I hadn’t reconnected with “South Park” in ages. How long had it been? I dug around and found a Record-Eagle column I wrote about the series that also began with me saying I hadn’t checked in on the series for several years, and that was back in 2016.
But once again, my phone was blowing up about it, both from social media chatter and people I had first discovered the show with in high school asking if I was seeing the newest episode.
I was not, but the internet soon informed me that I was missing a vicious satire on the Trump administration, the sort of broadside that the rest of pop culture suddenly seems reluctant or afraid to produce.
Two weeks ago, the famously potty-mouthed animated Comedy Central series returned for its 27th season, following a two-year hiatus, and immediately planted its flag within the rancorous political landscape of 2025.
It would probably be easier to list the hot-button issues that didn’t factor into the episode, “Sermon on the Mount,” which found the show’s most pointedly offensive character, Cartman, bemoaning a cultural backlash to wokeness that has left him with no politically correct sensibilities to confront.
It introduced President Trump as a character — who happens to be literally in bed with Satan and in possession of freakishly small genitalia — in a story that references the Jeffrey Epstein files, the defunding of NPR, trade wars over tariffs and the administration’s lawsuits against media organizations.
The episode’s timing was either terrible or impeccable. “South Park” creators Trey Parker and Matt Stone had just finalized a $1.5 billion deal for the show’s streaming rights with Paramount.
The studio, which owns CBS, weeks earlier had announced it was ending “The Late Show With Stephen Colbert” for reasons it claimed were financial but were widely seen as political, since the company is finalizing a merger that requires approval from the federal government, and Colbert is a Trump critic.
Live-viewing numbers doubled for “South Park’s” next episode, which went even harder. The kids’ school counselor, Mr. Mackey, suddenly unemployed and desperate for work, walks into an ICE recruitment center. He’s shown a training video in which Homeland Security secretary Kristi Noem shoots puppies as her elaborate makeup job deteriorates.

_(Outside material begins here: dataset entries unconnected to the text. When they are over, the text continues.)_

(** *** The kernel *)
Lemma valid_live g i c : ghost_ok g → g_live g !! i = Some c →
  isValidCqChunk numCqChunks (without (link_word c) kNextPresent) = true ∧ without (link_word c) kNextPresent = c.
Proof using Hcfg.
  intros Hg Hi. rewrite link_index by (by eapply live_small). split; [|done]. pose proof (live_range g i c Hg Hi). unfold isValidCqChunk. lia.
Qed.
(** The chunk at the cursor of the kernel *)
Lemma cursor_cell g q p : inv_at g q → at_cursor g (kern q) p →
  ∃ x, 0 ≤ currentChunk (kern q) ∧ chunks (mem q) !! Z.to_nat (currentChunk (kern q)) = Some x ∧ Z.of_nat (length (buffer x)) = reservedPerChunk chunkSize - sizeof_ChunkStruct ∧
    cell_ok (g_live g) (g_front g) (g_cur g) (kfull (k_pc (kern q))) (length (g_front g)) x.
Proof.
  intros Hi [_ Hc _]. destruct (co_live _ _ _ _ _ (in_chunks _ _ _ _ Hi) _ _ Hc) as (x & Hx & Hcell). exists x.
  split; [by apply (live_range g _ _ (in_ghost _ _ _ _ Hi) Hc)|]. split; [done|]. split; [|done]. exact (co_buffer _ _ _ _ _ (in_chunks _ _ _ _ Hi) _ _ Hx).
Qed.
Lemma progress_cur front cur full : progress_word front cur full (length front) = if full then full_word (size cur) else size cur.
Proof. unfold progress_word. rewrite lookup_ge_None_2 by done. by rewrite Nat.eqb_refl. Qed.
(** The kernel stores a progress word, with or without new elements in its chunk. *)
Lemma store_cursor g q w p : inv_at g q → at_cursor g (kern q) p →
  ∃ x, chunks (mem q) !! Z.to_nat (currentChunk (kern q)) = Some x ∧
    store_progress q w = Ret (with_mem q (set_chunk (mem q) (Z.to_nat (currentChunk (kern q))) (set_progress x w))).
Proof.
  intros Hi Hc. destruct (cursor_cell g q p Hi Hc) as (x & H0 & Hx & _). exists x. split; [done|]. unfold store_progress.
  by rewrite (on_chunk_Ret _ _ _ x (set_progress x w)).
Qed.
Lemma step_full g q : inv_at g q → k_pc (kern q) = KFull → ∃ q', kstep chunkSize numCqChunks q = Ret q' ∧ inv_at g q'.
Proof.
  intros Hi E. pose proof (in_kernel _ _ _ _ Hi) as Hk. unfold kernel_ok in Hk. rewrite E in Hk. destruct Hk as [Hj Hc].
  destruct (cursor_cell g q _ Hi Hc) as (x & H0 & Hx & Hb & Hcell). unfold kstep. rewrite E.
  destruct (store_cursor g q (Z.lor (currentProgress (kern q)) kProgressFull) _ Hi Hc) as (x' & Hx' & ->). rewrite Hx in Hx'. injection Hx' as <-.
  cbn [mbind outcome_bind]. eexists. split; [done|]. rewrite E in Hcell. destruct Hi as [Hg Hch _ Hu Hr Hbits Htr]. rewrite E in Hch. split; try done.
  - cbn. eapply (chunks_write g false _ g true); [exact Hg|exact Hch|done|apply Hc|exact Hx|done| |].
    + destruct Hcell as [Hn Hp Hd]. split; [done| |done]. cbn. rewrite progress_cur. by rewrite (ac_progress _ _ _ Hc).
    + intros j y Hne. by apply cell_other_full.
  - split; [done|]. by destruct Hc.
  - cbn. eapply reset_live; [exact Hg|done|apply Hc|done].
Qed.
Definition finish (g : Ghost) : Ghost := MkGhost (g_live g) (g_front g ++ [g_cur g]) [] (g_hist g) (g_taken g).
Definition append (g : Ghost) (e : Elem) : Ghost := MkGhost (g_live g) (g_front g) (g_cur g ++ [e]) (g_hist g) (g_taken g).
Lemma grows_finish g : grows g (finish g).
Proof.
  assert (user_sent (finish g) = user_sent g) as E by (unfold user_sent, finish; cbn; by destruct (g_front g)).
  unfold grows. rewrite E. do 4 (split; [done|]). intros. split; [|done]. cbn. by destruct (g_front g).
Qed.
Lemma grows_append g e : grows g (append g e).
Proof.
  unfold grows, user_sent, append. cbn. destruct (g_front g) as [|s f]; cbn; [|done]. do 3 (split; [done|]). split; [by eexists|done].
Qed.
Lemma ghost_finish g c : ghost_ok g → g_live g !! S (length (g_front g)) = Some c → ghost_ok (finish g).
Proof using Hcfg.
  intros [Hn Hr Hf He Hs] Hc. apply lookup_lt_Some in Hc. split; cbn; try done.
  - rewrite length_app. cbn. lia.
  - rewrite list.Forall_app. split; [done|]. by repeat constructor.
  - rewrite list.Forall_app. split; [done|]. constructor; [|done]. rewrite size_nil. destruct Hcfg. lia.
Qed.
Lemma step_done g q w : inv_at g q → k_pc (kern q) = KDone w → ∃ q', kstep chunkSize numCqChunks q = Ret q' ∧ inv_at (finish g) q'.
Proof using Hcfg.
  intros Hi E. pose proof (in_kernel _ _ _ _ Hi) as Hk. unfold kernel_ok in Hk. rewrite E in Hk. destruct Hk as (Hj & Hc & c & Hnext & Hw).
  destruct (cursor_cell g q _ Hi Hc) as (x & H0 & Hx & Hb & Hcell). unfold kstep. rewrite E.
  destruct (store_cursor g q (Z.lor (Z.lor (currentProgress (kern q)) kProgressFull) kProgressDone) _ Hi Hc) as (x' & Hx' & ->).
  rewrite Hx in Hx'. injection Hx' as <-. cbn [mbind outcome_bind]. eexists. split; [done|]. rewrite E in Hcell.
  pose proof (in_chunks _ _ _ _ Hi) as Hch. rewrite E in Hch. pose proof (in_ghost _ _ _ _ Hi) as Hg.
  apply (inv_kmem g q); try done.
  - apply grows_finish.
  - by eapply ghost_finish.
  - cbn. eapply (chunks_write g true); [exact Hg|exact Hch|done|apply Hc|exact Hx|done| |].
    + destruct Hcell as [Hn Hp Hd]. split; [done| |].
      * cbn. unfold progress_word. rewrite lookup_app_r, Nat.sub_diag by done. cbn. by rewrite (ac_progress _ _ _ Hc).
      * cbn. intros es Hes. apply Hd. by rewrite lookup_app_l in Hes by (rewrite length_app; cbn; lia).
    + cbn. intros j y Hne. by apply cell_other_done.
  - split; [done|]. split; [done|]. exists c. cbn. split; [|done]. rewrite length_app, Nat.add_1_r. done.
  - cbn. eapply reset_live; [exact Hg|apply Hi|apply Hc|apply Hi].
  - cbn. rewrite (proj1 (in_trace _ _ _ _ Hi)). f_equal. f_equal. rewrite !concat_app. cbn. by rewrite !app_nil_r.
Qed.
Lemma enc_app l l' : enc (l ++ l') = enc l ++ enc l'.
Proof. unfold enc. by rewrite bind_app. Qed.
Lemma enc_one e : enc [e] = encode e.
Proof. unfold enc. cbn. by rewrite app_nil_r. Qed.
Lemma step_write g q : inv_at g q → k_pc (kern q) = KWrite → ∃ q', kstep chunkSize numCqChunks q = Ret q' ∧ inv_at g q'.
Proof using Hcfg.
  intros Hi E. pose proof (in_kernel _ _ _ _ Hi) as Hk. unfold kernel_ok in Hk. rewrite E in Hk. destruct Hk as (Hj & Hc & Hfit).
  destruct (cursor_cell g q _ Hi Hc) as (x & H0 & Hx & Hb & Hcell). unfold kstep. rewrite E in Hcell |- *. pose proof (in_ghost _ _ _ _ Hi) as Hg.
  pose proof (ac_progress _ _ _ Hc) as Hp. pose proof (size_nonneg (g_cur g)) as Hs. rewrite Hp.
  destruct (put_element (buffer x) (size (g_cur g)) (k_sources (kern q)) (k_context (kern q)) ltac:(lia)) as (b1 & b2 & e & E1 & E2 & Hl & He & Es & Ec & Ht & Hd).
  { unfold k_length in Hfit. destruct Hcfg. lia. } { apply Hj. }
  rewrite (on_chunk_Ret _ _ _ x (set_buffer x b2) H0 Hx); [|unfold k_length; rewrite E1; cbn [mbind outcome_bind]; unfold sizeof_ElementStruct; by rewrite E2].
  cbn [mbind outcome_bind]. eexists. split; [done|]. pose proof (in_chunks _ _ _ _ Hi) as Hch. rewrite E in Hch.
  assert (take (length (enc (g_cur g))) b2 = enc (g_cur g)) as Hold.
  { pose proof (ce_data _ _ _ _ _ _ Hcell (g_cur g)) as Hdat. rewrite lookup_app_r, Nat.sub_diag in Hdat by done. rewrite <- (Hdat eq_refl) at 2.
    unfold size in Ht. by rewrite Nat2Z.id in Ht. }
  apply (inv_kmem g q); try done.
  - cbn. eapply (chunks_write g false _ g false); [exact Hg|exact Hch|done|apply Hc|exact Hx|done| |done].
    destruct Hcell as [Hn Hpr Hdat]. split; [done|done|]. intros es Hes. rewrite lookup_app_r, Nat.sub_diag in Hes by done. cbn in Hes. by injection Hes as <-.
  - split; [done|]. split; [by destruct Hc|]. split; [done|]. exists (set_buffer x b2), e. cbn.
    rewrite list_lookup_insert_eq by (by eapply lookup_lt_Some). do 4 (split; [done|]).
    rewrite enc_app, enc_one, length_app, (slice_app _ (length (enc (g_cur g))) (length (encode e)) _ eq_refl).
    f_equal; [done|]. etrans; [|exact Hd]. unfold size. rewrite Nat2Z.id. f_equal. pose proof (encode_length e). rewrite (eo_length _ He), Es in H. lia.
  - cbn. eapply reset_live; [exact Hg|apply Hi|apply Hc|apply Hi].
  - apply (proj1 (in_trace _ _ _ _ Hi)).
Qed.
Lemma ghost_append g e : ghost_ok g → elem_ok e → size (g_cur g ++ [e]) ≤ chunkSize + 16 → ghost_ok (append g e).
Proof.
  intros [Hn Hr Hf He Hs] Hok Hsz. split; cbn; try done.
  - rewrite list.Forall_app in He |- *. destruct He as [? He]. split; [done|]. constructor; [|done]. rewrite list.Forall_app. split; [by inversion_clear He|by apply list.Forall_singleton].
  - rewrite list.Forall_app in Hs |- *. destruct Hs as [? Hs]. split; [done|]. by repeat constructor.
Qed.
Lemma step_publish g q : inv_at g q → k_pc (kern q) = KPublish → ∃ q' e, kstep chunkSize numCqChunks q = Ret q' ∧ inv_at (append g e) q'.
Proof using Hcfg.
  intros Hi E. pose proof (in_kernel _ _ _ _ Hi) as Hk. unfold kernel_ok in Hk. rewrite E in Hk. destruct Hk as (Hj & Hc & Hfit & Hw).
  destruct (cursor_cell g q _ Hi Hc) as (x & H0 & Hx & Hb & Hcell). unfold kstep. rewrite E in Hcell |- *. pose proof (in_ghost _ _ _ _ Hi) as Hg.
  destruct (store_cursor g q (currentProgress (kern q) + sizeof_ElementStruct + k_length (kern q)) _ Hi Hc) as (x' & Hx' & ->).
  destruct Hw as (x'' & e & Hx'' & He & Es & Ec & Hd). rewrite Hx in Hx', Hx''. injection Hx' as <-. injection Hx'' as <-.
  cbn [mbind outcome_bind]. eexists. exists e. split; [done|]. pose proof (in_chunks _ _ _ _ Hi) as Hch. rewrite E in Hch.
  pose proof (ac_progress _ _ _ Hc) as Hp. assert (size (g_cur g ++ [e]) = size (g_cur g) + 16 + k_length (kern q)) as Hsz.
  { rewrite size_app, size_one, (eo_length _ He), Es. unfold k_length. lia. }
  apply (inv_kmem g q); try done.
  - apply grows_append.
  - apply ghost_append; [done|done|]. lia.
  - cbn. eapply (chunks_write g false); [exact Hg|exact Hch|done|apply Hc|exact Hx|done| |].
    + destruct Hcell as [Hn Hpr Hdat]. split; [done| |].
      * cbn. rewrite progress_cur, Hsz, Hp. done.
      * cbn. intros es Hes. rewrite lookup_app_r, Nat.sub_diag in Hes by done. cbn in Hes. by injection Hes as <-.
    + cbn. intros j y Hne. by apply cell_other_full.
  - split; [done|]. destruct Hc as [Hc1 Hc2 Hc3]. split; cbn; [done|done|]. unfold k_length in *. cbn. lia.
  - cbn. eapply reset_live; [exact Hg|apply Hi|apply Hc|apply Hi].
  - cbn. rewrite (proj1 (in_trace _ _ _ _ Hi)). rewrite !concat_app. cbn. rewrite !app_nil_r, !app_assoc, (fmap_app _ _ [e]). cbn. by rewrite Es, Ec.
Qed.
Lemma next_present g q : inv_at g q → at_cursor g (kern q) (size (g_cur g)) →
  ∃ x, get_chunk (mem q) (currentChunk (kern q)) = Ret x ∧ next x = next_word (g_live g) (length (g_front g)).
Proof.
  intros Hi Hc. destruct (cursor_cell g q _ Hi Hc) as (x & H0 & Hx & Hb & Hcell). exists x. split; [by apply get_chunk_Ret|]. apply Hcell.
Qed.
Lemma k_enter_spec k g : at_cursor g k (size (g_cur g)) → job_ok chunkSize k →
  let pc := k_enter chunkSize k in
  kfull pc = false ∧ ∀ m, kernel_ok m g (set_kpc k pc).
Proof.
  intros Hc Hj. cbn zeta. unfold k_enter. pose proof (ac_progress _ _ _ Hc) as Hp. destruct (Z.ltb_spec chunkSize (currentProgress k + k_length k)).
  - split; [done|]. intros m. split; [done|]. by destruct Hc.
  - split; [done|]. intros m. split; [done|]. split; [by destruct Hc|]. cbn. unfold k_length in *. cbn. lia.
Qed.
(** Every step of the kernel succeeds. *)
Lemma kernel_step g q : inv_at g q → ∃ g' q', kstep chunkSize numCqChunks q = Ret q' ∧ inv_at g' q'.
Proof using Hcfg.
  intros Hi. pose proof (in_kernel _ _ _ _ Hi) as Hk. pose proof (in_ghost _ _ _ _ Hi) as Hg. destruct (k_pc (kern q)) eqn:E.
  all: unfold kernel_ok in Hk; rewrite E in Hk; try done.
  - exists g, q. split; [|done]. unfold kstep. by rewrite E.
  - destruct Hk as [Hj [Hh Hp Hf Hcur Hl Hfirst]]. unfold kstep. rewrite E, Hfirst, link_present.
    destruct (valid_live g 0 0 Hg Hl) as [-> ->].
    eexists g, _. split; [done|].
    assert (at_cursor g (set_current (kern q) true 0 (currentProgress (kern q))) (size (g_cur g))) as Hc.
    { split; cbn; [done|by rewrite Hf|]. by rewrite Hp, Hcur. }
    destruct (k_enter_spec _ g Hc Hj) as [Hfull Hok]. apply inv_kpc; [done|by rewrite E|apply Hok].
  - destruct (step_full g q Hi E) as (q' & H1 & H2). eauto.
  - unfold kstep. rewrite E. eexists g, _. split; [done|]. pose proof (inv_notify g q _ bits_cq Hi) as Hi'.
    apply inv_kpc; rewrite ?kern_notify; [done|by rewrite E|]. split; [apply Hk|]. by destruct Hk as [_ []].
  - destruct Hk as [Hj Hc]. unfold kstep. rewrite E. destruct (next_present g q Hi Hc) as (x & -> & Hx). cbn [mbind outcome_bind].
    eexists g, _. split; [done|]. rewrite Hx. unfold next_word. destruct (g_live g !! S (length (g_front g))) as [c|] eqn:Hn.
    + rewrite link_present. apply inv_kpc; [done|by rewrite E|]. split; [done|]. split; [by destruct Hc|]. eauto.
    + apply inv_kpc; [done|by rewrite E|]. split; [done|]. by destruct Hc.
  - unfold kstep. rewrite E. eexists g, _. split; [done|]. apply inv_kpc; [done|destruct (has _ _); by rewrite E|].
    destruct (has _ _); (split; [apply Hk|]); by destruct Hk as [_ []].
  - unfold kstep. rewrite E. eexists g, _. split; [done|]. apply inv_kpc; [done|destruct (has _ _); by rewrite E|].
    destruct (has _ _); (split; [apply Hk|]); by destruct Hk as [_ []].
  - exists g, q. split; [|done]. unfold kstep. by rewrite E.
  - unfold kstep. rewrite E. eexists g, _. split; [done|].
    apply inv_kpc; [apply inv_words; try done; apply (in_bits _ _ _ _ Hi)|by cbn; rewrite E|]. split; [apply Hk|]. by destruct Hk as [_ []].
  - destruct (step_done g q _ Hi E) as (q' & H1 & H2). eauto.
  - destruct Hk as (Hj & Hcur & c & Hc & ->). unfold kstep. rewrite E. destruct (valid_live g _ c Hg Hc) as [-> ->].
    eexists g, _. split; [done|]. pose proof (inv_notify g q _ bits_cq Hi) as Hi'. rewrite kern_notify.
    apply inv_kpc; rewrite ?kern_notify; [done|by rewrite E|]. split; [done|]. split; [split; cbn; [done|done|by rewrite Hcur]|].
    rewrite Hcur, size_nil. unfold job_ok, k_length in *. cbn. lia.
  - destruct (step_write g q Hi E) as (q' & H1 & H2). eauto.
  - destruct (step_publish g q Hi E) as (q' & e & H1 & H2). eauto.
  - destruct Hk as (Hj & [Hc1 Hc2 Hc3]). unfold kstep. rewrite E. eexists g, _. split; [done|]. pose proof (inv_notify g q _ bits_cq Hi) as Hi'.
    apply inv_kpc; rewrite ?kern_notify; [done|by rewrite E|]. left. split; cbn; [done|done|]. unfold sizeof_ElementStruct. lia.
Qed.
Lemma submit_step g q sources ctx : inv_at g q → enabled chunkSize q (EvSubmit sources ctx) = true →
  ∃ q', submit_begin chunkSize q sources ctx = Ret q' ∧ inv_at g q'.
Proof.
  intros Hi He. cbn in He. rewrite !andb_true_iff in He. destruct He as [[[Hidle Hv] _] [Hc1 Hc2]]. unfold is_kidle in Hidle.
  destruct (k_pc (kern q)) eqn:E; try done. pose proof (in_kernel _ _ _ _ Hi) as Hk. unfold kernel_ok in Hk. rewrite E in Hk.
  unfold validSize, sizeof_ElementStruct in Hv. unfold submit_begin. rewrite (proj2 (Z.leb_le _ _)) by lia. cbn zeta iota. eexists. split; [done|].
  set (k := MkKernel _ _ _ _ _ _). assert (job_ok chunkSize k) as Hj by (unfold job_ok, k_length; cbn; lia). destruct Hk as [Hc|Hun].
  - assert (at_cursor g k (size (g_cur g))) as Hc' by (by destruct Hc). rewrite (ac_have _ _ _ Hc'). destruct (k_enter_spec k g Hc' Hj) as [Hf Hok].
    apply inv_kpc; [done|by rewrite E|apply Hok].
  - assert (unstarted (mem q) g k) as Hun' by (by destruct Hun). rewrite (un_have _ _ _ Hun'). apply inv_kpc; [done|by rewrite E|]. split; [done|]. by destruct Hun'.
Qed.
End steps.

Mackey is immediately given a gun, put into a van and sent onto the streets to round up anybody who looks “suspicious,” ending with a raid on a “Dora the Explorer” live performance. Trump, reappearing with a supplicant miniature version of J.D. Vance, approves.
“South Park” has always worked on a quick turnaround, often inserting references and plot points based on events happening days before an episode airs, so it would have been unusual for the show not to mention the current political temperature.
But the gutsiness was nonetheless striking, as was the response. The White House issued a statement calling “South Park” a “fourth-rate show” that “hasn’t been relevant in 20 years.” Why address it, then? Clearly it has struck a nerve.
The conventional wisdom about pop culture in the Trump 2.0 era is that we’re now experiencing a widespread backlash to the “woke” politics of the last 10 years or so. “South Park” doesn’t fit this narrative, just as it did not conform to the liberal pieties of the Obama era.
“South Park” was post-woke before “woke” even registered as a concept. Even during the last decade, Parker and Stone operated with uncancelable impunity, skewering socially radioactive topics that nobody else would touch.
They have unique credibility in this moment because their politics are libertarian-coded and reactionary to whatever the dominant cultural narrative seems to be. If the worlds of entertainment and comedy are indeed moving rightward, as seems to be the case, why would “South Park” follow along?
Poor Cartman might be listless as cultural progressivism finds itself in retreat, but his creators, as usual, are right where they need to be.